When Elms started Powers in 2016, he hadn’t initially been looking for a reason to do streetwear graphics again, but then he felt the pendulum’s momentum change. “I was burned out doing graphics for a while; I was kind of over it. It was sort of a weird low point, I feel, for streetwear in general. I was doing things I wasn’t excited about,” he admits. “But then I felt like there was kind of an energy with people doing graphics again. Like Peter Sutherland was doing his brand, and there was a personality in some people’s brands or little capsules that were exciting. So, originally, I just did a couple of ideas. I’m going to put these things out. I didn’t even want a name for it.”

 

With the help of Braindead’s Kyle Ng, Elms put together that first drop, and named it after Powers Street in Brooklyn, where his studio was at the time. “I was scared if I didn’t have a name, people would name it for you. And then I’m stuck with this thing,” he says. “So, I decided to call it Powers Supply, because it came from the studio. It means nothing, but it’s kind of tough and cool.”

 

Though Powers has an identity, it doesn’t have a singular logo or identity. In keeping with his own overall aesthetic, he has slowly built a constantly morphing visual universe around it. “I like branding and branding systems, so for Powers, even with logos, I’m always fiddling with it. What’s the simple logo mark? How can it turn into a system and change? What’s the third layer of logo identity? There are so many small brands with a few graphics, and that’s cool. But I like when there is a repeating logo system with themes coming back around.”

 

Powers became a place where Elms could play with new, weird ideas alongside others he’d been riffing on for years. Kilroy, a reference to a graphical meme from World War II that he views as “mascot” for the brand, has appeared in Elms’s work for over a decade. “Powers is kind of a bridge. I guess its identity is that it’s an outpouring of my studio. It’s the one thing that maybe pulls from both parts in places,” he says.

 

 

“I think I can take different parts of my brain that don’t necessarily mix here with [studio] work that can come together in weird ways for Powers. And that benefits all of it.
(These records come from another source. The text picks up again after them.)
(* ===== verification/TieringSpec.v ===== *)
(** Eviction, the background jobs and the release of persisted row groups keep the
    invariant of Invariant.v: none of them changes the contents of the tables. *)

From S2P Require Import Prelude CString Util Sds Vector Queue Keys Serialize Hash Db Meta Table Invariant Write WriteSpec Scan ScanSpec Tiering.

Section tieringspec.
  Context {Store : Type} `{RocksDB Store} (cfg : config).
  Implicit Types (st : state Store) (tabs : tables).

(** ** Moving row groups *)

(** A step that leaves the counters and the tables alone keeps the invariant if the
    dictionary and the heap only shrink or change in place, every row group is
    still found, and queues and jobs are in order. *)
Lemma inv_move st st' tabs :
  Inv cfg st tabs →
  Metadict (st_db st') = Metadict (st_db st) → expires (st_db st') = expires (st_db st) →
  st_next st' = st_next st → dict (st_db st') ⊆ dict (st_db st) →
  (∀ a, is_Some (st_heap st' !! a) → is_Some (st_heap st !! a)) →
  (∀ k a e, dict (st_db st') !! k = Some a → st_heap st !! a = Some e →
     ∃ e', st_heap st' !! a = Some e' ∧ de_key e' = de_key e) →
  (∀ t p i ncol g, group_at tabs t p i ncol g →
     group_loc cfg (st_heap st') (dict (st_db st')) (persistent_store (st_db st'))
       (data_key t p (Z.of_nat i + 1)) ncol g) →
  (∃ le lf lj, tier_inv cfg st' tabs le lf lj) →
  queue_bound st (EvictQueue (st_db st')) → queue_bound st (FreeQueue (st_db st')) →
  Inv cfg st' tabs.
Proof.
  intros Hinv Em Ee En Hd Hh Hk Hg Ht Hb1 Hb2. split.
  - exact (inv_tables _ _ _ Hinv).
  - intros t p Hw. unfold meta_rep. rewrite Em. exact (inv_meta _ _ _ Hinv t p Hw).
  - exact Hg.
  - intros t p i Hw Hl. pose proof (inv_absent _ _ _ Hinv t p i Hw Hl) as E. by eapply lookup_weaken_None.
  - rewrite Ee. exact (inv_expires _ _ _ Hinv).
  - intros k a Ha. destruct (inv_heap _ _ _ Hinv k a) as (e & E & <-); [by eapply lookup_weaken|].
    exact (Hk _ _ _ Ha E).
  - rewrite En. intros a Ha. by apply (inv_next _ _ _ Hinv), Hh.
  - exact Ht.
  - rewrite En. exact (inv_count _ _ _ Hinv).
  - rewrite En. exact (inv_room _ _ _ Hinv).
  - unfold queue_bound in *. rewrite En. done.
Qed.

(** [h'] is [h] with the row groups of the entries [l] moved to location [loc']. *)
Definition relocated (l : list addr) (loc' : Z) (h h' : heap value) : Prop :=
  (∀ a, a ∉ l → h' !! a = h !! a) ∧
  (∀ a k loc d, a ∈ l → h !! a = Some (rg_entry k loc d) → h' !! a = Some (rg_entry k loc' d)).

Lemma relocated_one a k loc loc' d (h : heap value) :
  h !! a = Some (rg_entry k loc d) → relocated [a] loc' h (<[a := rg_entry k loc' d]> h).
Proof.
  intros Ha. split.
  - intros b Hb%not_elem_of_cons. by rewrite lookup_insert_ne by naive_solver.
  - intros b k0 loc0 d0 ->%list_elem_of_singleton E. rewrite Ha in E. injection E as <- <- <-.
    by rewrite lookup_insert_eq.
Qed.

Section relocate.
  Context (l : list addr) (loc' : Z) (h h' : heap value) (Hrel : relocated l loc' h h').
  Context (dk : gmap bytes addr) (s : Store) (tabs : tables).

Lemma relocated_other b loc : b ∉ l → entry_at h dk tabs b loc → entry_at h' dk tabs b loc.
Proof.
  intros Hb (t & p & i & ncol & g & d & Hg & Hk & E). exists t, p, i, ncol, g, d.
  by rewrite (proj1 Hrel b Hb).
Qed.

Lemma relocated_in b loc : b ∈ l → entry_at h dk tabs b loc → entry_at h' dk tabs b loc'.
Proof.
  intros Hb (t & p & i & ncol & g & d & Hg & Hk & E). exists t, p, i, ncol, g, d.
  by rewrite (proj2 Hrel b _ _ _ Hb E).
Qed.

(** Entries of other locations are not among those moved. *)
Lemma entry_at_not_in b loc loc0 :
  Forall (fun a => entry_at h dk tabs a loc0) l → loc ≠ loc0 → entry_at h dk tabs b loc → b ∉ l.
Proof.
  intros Hl Hne Hb Hin. rewrite Forall_forall in Hl. apply Hne. by eapply entry_at_loc; [|apply Hl].
Qed.

Context (loc0 : Z) (Hl : Forall (fun a => entry_at h dk tabs a loc0) l).

Lemma relocated_same b loc : loc ≠ loc0 → entry_at h dk tabs b loc → entry_at h' dk tabs b loc.
Proof. intros Hne Hb. apply relocated_other; [by eapply entry_at_not_in|done]. Qed.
And I’m the only one working on it, really, on the creative side, so if I open it up to let it combine different parts, it makes it a little more fun for me.”
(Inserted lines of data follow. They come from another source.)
(* ===== verification/System.v ===== *)
(** The relational layer as a whole.  A server runs the commands FPWRITE and FPSCAN
    while eviction rounds, the background thread, the clock and the commands that
    empty the queues interleave with them in any order.  The abstract server is a map from tables to the list of their
    values; the theorems say that the real one cannot be told apart from it. *)

From S2P Require Import Prelude CString Util Sds Vector Queue Keys Serialize Hash Db Meta Table Invariant Write WriteSpec Scan ScanSpec Tiering TieringSpec PersistSpec Commands.

(** ** The abstract server *)

(** Per table id and partition: the number of columns and all values, row by row. *)
Abbreviation contents_map := (gmap (Z * bytes) (nat * list bytes)).

Inductive command :=
| CWrite (t : Z) (p : bytes) (ncol : nat) (xs : list bytes)
| CScan (t : Z) (p : bytes) (cs : list nat).

(** What a command answers, and the contents after it. *)
Definition spec_step (m : contents_map) (c : command) : reply * contents_map :=
  match c with
  | CWrite t p ncol xs => (RStatus (lit "OK"), <[(t, p) := (ncol, default [] (snd <$> m !! (t, p)) ++ xs)]> m)
  | CScan t p cs =>
      (RMulti (match m !! (t, p) with Some (ncol, vs) => scan_group ncol cs vs | None => [] end), m)
  end.

(** The commands a client may send: whole rows of plain values that fit the table,
    and columns that the table has. *)
Definition command_ok (cfg : config) (m : contents_map) (c : command) : Prop :=
  match c with
  | CWrite t p ncol xs =>
      wf_tkey t p ∧ (1 ≤ ncol ≤ 100)%nat ∧ wf_rows cfg ncol xs ∧
      ∀ n vs, m !! (t, p) = Some (n, vs) → n = ncol
  | CScan t p cs =>
      wf_tkey t p ∧ cs ≠ [] ∧ Forall (fun c => (c < 100)%nat) cs ∧ Z.of_nat (length cs) ≤ INT_MAX ∧
      ∀ n vs, m !! (t, p) = Some (n, vs) → Forall (fun c => (c < n)%nat) cs
  end.

(** ** The server *)

Inductive op :=
| OpWrite (argv : list bytes)
| OpScan (argv : list bytes)
| OpEvict                       (** the eviction at the start of [freeMemoryIfNeeded] *)
| OpRound                       (** one round of its loop *)
| OpBackground                  (** one step of the tiering thread *)
| OpDequeue                     (** DEQUEUEENTRY; what it answers is not recorded *)
| OpEmptyQueue                  (** EMPTYQUEUE, likewise *)
| OpTick (now : Z).

(** The command that the arguments of an operation spell. *)
Definition op_command (o : op) (c : option command) : Prop :=
  match o, c with
  | OpWrite argv, Some (CWrite t p ncol xs) => write_args argv t p ncol xs
  | OpScan argv, Some (CScan t p cs) => scan_args argv t p cs
  | (OpEvict | OpRound | OpBackground | OpDequeue | OpEmptyQueue | OpTick _), None => True
  | _, _ => False
  end.

Section system.
  Context {Store : Type} `{RocksDB Store} (cfg : config).
  Implicit Types (st : state Store) (tabs : tables) (m : contents_map).

(** The database after [initServer]; RocksDB may hold anything. *)
Definition initServer (s : Store) (now : Z) : state Store :=
  mkState ∅ 1%positive
    (mkDb ∅ ∅ ∅ (createArrayQueue DEFAULT_ARRAY_QUEUE_SIZE) (createArrayQueue DEFAULT_FREE_QUEUE_SIZE) s)
    (Some NULLVALUE) (Some []) 0 now [] [].

Definition exec st (o : op) : res (list reply * state Store) :=
  match o with
  | OpWrite argv => '(r, st) ← fpWriteCommand cfg st argv; Ok ([r], st)
  | OpScan argv => '(r, st) ← fpScanCommand cfg st argv; Ok ([r], st)
  | OpEvict => st ← evict_batch cfg st; Ok ([], st)
  | OpRound => st ← free_memory_round cfg st; Ok ([], st)
  | OpBackground => st ← bio_tiering_step st; Ok ([], st)
  | OpDequeue => '(_, st) ← dequeueCommand st; Ok ([], st)
  | OpEmptyQueue => '(_, st) ← queueEmptyCommand st; Ok ([], st)
  | OpTick now => Ok ([], set_now st now)
  end.

Fixpoint run st (os : list op) : res (list reply * state Store) :=
  match os with
  | [] => Ok ([], st)
  | o :: os' =>
      '(rs, st) ← exec st o;
      '(rs', st) ← run st os';
      Ok (rs ++ rs', st)
  end.

Fixpoint spec_run m (cs : list (option command)) : list reply * contents_map :=
  match cs with
  | [] => ([], m)
  | None :: cs' => spec_run m cs'
  | Some c :: cs' =>
      let '(r, m) := spec_step m c in
      let '(rs, m) := spec_run m cs' in
      (r :: rs, m)
  end.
Like any streetwear brand, especially one with the pedigree of Powers, the legacy of streetwear behemoths like Supreme and Palace – brands that have been able to retain their iconoclastic character as they’ve grown into global institutions – can loom large. But in a world flush with a constant supply of new brands, he sees an opportunity to occupy the hollowed-out center. “I’m not trying to keep Powers so small deliberately. I think if brands with creative integrity or mindset can get to one-size bigger, that’s super cool,” he says. “That middle ground is kind of hard, but I think it’s interesting if you can get to the size – just a little bit bigger – and still be doing interesting stuff. I think that’s a cool experiment for me.”

 

That morning I met Elms at the Powers store, you could feel a bit of the balance of this moment for the brand. Just two days earlier, Elms had held an opening party there, with a steady stream of friends and industry colleagues and fans turning out in large numbers to support the store.

Toward the end of my visit, Elms got up from his chair and walked to the bookshelf. After a moment, he pulled a paperback off the shelf. “This is a really good book, you should read this,” he says to me, leafing through a copy of Michele Bernstein’s All the King’s Horses. “It’s weird – it’s just a really weird novel. It’s a quick read, but it’s amazing.”

 

Just then, a man in cargo shorts and sandals walked in.

 

“It’s not Echo Park Appliances anymore?”

 

“No, no, it’s not. Sorry.  It’s been 18 months since they closed and people are still coming in. Maybe I should start making appliances.” He didn’t laugh, but I was pretty certain he was joking.